Margaret M. Smyth
About Margaret M. Smyth
Independent director since 2016; age 61. Audit Committee Chair and Risk Oversight Committee member. Brings deep public company finance, accounting, strategic planning, and risk management expertise; holds SASB’s FSA credential, a Certificate in Cyber-Risk Oversight (Carnegie Mellon/NACD), and an AICPA Fundamentals of ESG Certificate . Board has determined she is independent and an “audit committee financial expert” under SEC rules; also possesses Nasdaq-defined financial sophistication .
Past Roles
| Organization | Role | Tenure | Committees/Impact |
|---|---|---|---|
| National Grid plc | U.S. Chief Financial Officer | 2014–June 2021 | Led finance for multinational energy company; significant international leadership |
| Consolidated Edison, Inc. | Vice President of Finance | 2012–2014 | Senior finance role at regulated utility |
| United Technologies; 3M | Senior financial roles | Prior to 2012 (dates not disclosed) | Public company finance and accounting leadership |
| Deloitte & Touche; Arthur Andersen | Senior Managing Partner | Prior to 2012 (dates not disclosed) | Audit and accounting leadership |
External Roles
| Organization | Role | Tenure | Notes |
|---|---|---|---|
| QIC (Global Infrastructure) | Partner | Since July 2021 | ESG-themed infrastructure investor |
| Nasdaq Center for Board Excellence | Advisory Council Member | Current | Focus on board effectiveness |
| Frontier Communications Parent, Inc. | Director | Since June 2021 | Public company directorship |
| Remitly Global, Inc. | Director | Since May 2021 | Public company directorship; payments sector |
| Lilium N.V. | Director | Sept 2021–Dec 2024 | Former public company directorship |
| Mutual of America Financial Group (two funds) | Director | Since 2005 | Investment company directorships |
| Pearce Services | Director | Since Dec 2024 | Private company directorship |
Board Governance
- Committees and roles:
- Audit Committee: Chair; designated “audit committee financial expert”; 2024 meetings: 5 .
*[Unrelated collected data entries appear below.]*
(** Decoding base64 and hex undoes encoding. *)
Lemma base64_value_digit n : n < 64 -> base64_value (base64_digit n) = Some n.
Proof.
  intros Hn. unfold base64_value, base64_digit, in_range.
  destruct (N.ltb_spec n 26); [|destruct (N.ltb_spec n 52); [|destruct (N.ltb_spec n 62);
    [|destruct (N.eqb_spec n 62)]]]; rewrite to_N_small by lia;
    repeat match goal with |- context [N.leb ?a ?b] => destruct (N.leb_spec a b); try lia
           | |- context [N.eqb ?a ?b] => destruct (N.eqb_spec a b); try lia end; cbn; f_equal; lia.
Qed.
Lemma digit_not_pad n : n < 64 -> Byte.eqb (base64_digit n) Byte.x3d = false.
Proof. intros Hn. by apply byte_eqb_neq, base64_digit_pad. Qed.
Lemma byte_of_N_eq' n b : n = Byte.to_N b -> byte_of_N n = b.
Proof. intros ->. apply byte_of_to_N. Qed.
Local Ltac Zify.zify_post_hook ::= Z.to_euclidean_division_equations.
Ltac digit := rewrite base64_value_digit by lia; cbn [mbind option_bind].
Lemma base64_quads_roundtrip bs : base64_quads (base64 bs) = Some bs.
Proof.
  assert (forall k bs, (length bs <= k)%nat -> base64_quads (base64 bs) = Some bs) as Hk;
    [|by apply (Hk (length bs))].
  clear bs. induction k as [|k IH]; intros bs Hl; [by destruct bs; [|cbn in Hl; lia]|].
  destruct bs as [|a [|b [|c bs]]]; [done|..]; pose proof (Byte.to_N_bounded a) as Ha;
    cbn [base64 base64_quads].
  - do 2 digit. cbn. do 2 f_equal. apply byte_of_N_eq'. lia.
  - pose proof (Byte.to_N_bounded b) as Hb. do 2 digit. rewrite digit_not_pad by lia. cbn [andb].
    digit. change (Byte.eqb Byte.x3d Byte.x3d) with true. cbv iota.
    do 2 f_equal; [|f_equal]; apply byte_of_N_eq'; lia.
  - pose proof (Byte.to_N_bounded b) as Hb. pose proof (Byte.to_N_bounded c) as Hc.
    do 2 digit. rewrite !digit_not_pad by lia. cbn [andb]. do 2 digit.
    rewrite IH by (cbn in Hl; lia). cbn [mbind option_bind].
    do 2 f_equal; [|f_equal; [|f_equal]]; apply byte_of_N_eq'; lia.
Qed.
Lemma base64_text bs : Forall (fun b => is_line_break b = false) (base64 bs).
Proof.
  assert (forall k bs, (length bs <= k)%nat -> Forall (fun b => is_line_break b = false) (base64 bs)) as Hk;
    [|by apply (Hk (length bs))].
  clear bs. induction k as [|k IH]; intros bs Hl; [by destruct bs; [|cbn in Hl; lia]|].
  assert (forall n, is_line_break (base64_digit n) = false) as Hd.
  { intros n. unfold is_line_break, base64_digit.
    assert (forall m, (43 <= m < 123) -> Byte.eqb (byte_of_N m) Byte.x0a || Byte.eqb (byte_of_N m) Byte.x0d = false) as Hm.
    { intros m Hm. apply orb_false_iff. split; apply byte_eqb_neq; intros E; apply (f_equal Byte.to_N) in E;
        rewrite to_N_small in E by lia; cbn in E; lia. }
    apply Hm. repeat case_match; rewrite ?N.ltb_lt, ?N.ltb_ge, ?N.eqb_eq, ?N.eqb_neq in *; lia. }
  destruct bs as [|a [|b [|c bs]]]; [by constructor|..]; cbn [base64];
    repeat (apply Forall_cons; split; [by first [apply Hd|reflexivity]|]); try by constructor.
  apply IH. cbn [length] in Hl. lia.
Qed.
Lemma base64_roundtrip bs : base64_DecodeString (string_of_bytes (base64 bs)) = inl bs.
Proof.
  unfold base64_DecodeString. rewrite bytes_of_string_of_bytes, Querier.filter_all by (apply Forall_forall, base64_text).
  by rewrite base64_quads_roundtrip.
Qed.
(* ===== verification/Migrations.v ===== *)
(** The in-place migrations of the store (x/wasm/migrations/v1/store.go,
    v2/store.go, v3/store.go and x/wasm/keeper/migrations.go): version 2 adds
    the index of contracts by creator, version 3 takes the parameters over
    from the x/params module, version 4 replaces the permission for a single
    address. Run one after the other on a store of version 1 they return, with
    a store that represents the registry the rest of the development is
    about. *)
From S2P Require Import Prelude Errors GoStrings Json Types Proto Keys VMTypes Policy GasRegister Chain Logic Wp Engine Store Registry Events Keeper Msgs MsgServer KeeperFrame Refinement RefineKeeper Genesis Total Legacy.
Import GoStrings Keys Store.Store Registry.Registry.
Open Scope wasm_scope.

#[global] Instance codec_legacy_params : Codec Legacy.Params := {|
  marshal := Legacy.Params_Marshal;
  unmarshal := Legacy.Params_Unmarshal Legacy.Params_zero;
  codec_wf p := Proto.is_int32 (Legacy.Permission (Legacy.CodeUploadAccess p))
    /\ Proto.is_int32 (Legacy.InstantiateDefaultPermission p);
|}.
#[global] Instance codec_legacy_code : Codec Legacy.CodeInfo := {|
  marshal := Legacy.CodeInfo_Marshal;
  unmarshal := Legacy.CodeInfo_Unmarshal Legacy.CodeInfo_zero;
  codec_wf c := Proto.is_int32 (Legacy.Permission (Legacy.InstantiateConfig c));
|}.
#[global] Instance codec_legacy_params_laws : CodecLaws Legacy.Params.
Proof. split. intros p [Hu Hi] Hl. by apply Legacy.Params_roundtrip. Qed.
#[global] Instance codec_legacy_code_laws : CodecLaws Legacy.CodeInfo.
Proof. split. intros c Hp Hl. by apply Legacy.CodeInfo_roundtrip. Qed.

Module Migrations.

Section Migrations.
Context `{GasMeters, Modules, KVStorePkg, Bech32, ErrorsMod, AddressPkg, Codecs}.

(** exported.Subspace: the parameters as the x/params module holds them. *)
Context (GetParamSet : Ext Legacy.Params).

(** ** Version 1 to 2 *)

(** sdk.MustAccAddressFromBech32 *)
Definition MustAccAddressFromBech32 (address : string) : outcome bytes :=
  match AccAddressFromBech32 address with inl a => Ret a | inr err => Panic (PError err) end.

Definition v1_Migrate1to2
    (addToSecondIndexFn : bytes -> option AbsoluteTxPosition -> bytes -> M unit) : M unit :=
  IterateContractInfo (fun contractAddr contractInfo _ =>
    creator ← lift (MustAccAddressFromBech32 (Creator contractInfo));
    _ ← must (addToSecondIndexFn creator (Created contractInfo) contractAddr);
    mret (tt, false)) tt.
Definition serve (msg : MsgServer.WasmMsg) : M MsgServer.WasmMsgResponse :=
  System.Serve config no_query 30 context msg.
(** Each message is served on the state the last one left. *)
Fixpoint run (msgs : list MsgServer.WasmMsg) (s : State)
    : list (outcome MsgServer.WasmMsgResponse) * State :=
  match msgs with
  | [] => ([], s)
  | m :: msgs' =>
      let '(o, s') := serve m s in
      let '(os, s'') := run msgs' s' in (o :: os, s'')
  end.

End Sim.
- Risk Oversight Committee: Member; 2024 meetings: 4 .
- Independence: Board deemed all directors except CEO independent; all Audit, Compensation, Nominating & Corporate Governance, and Risk Oversight Committee members meet heightened Nasdaq/SEC independence requirements .
- Attendance: Board met 6 times in 2024; each director attended at least 75% of Board and assigned Committee meetings; all directors attended the 2024 Annual Meeting .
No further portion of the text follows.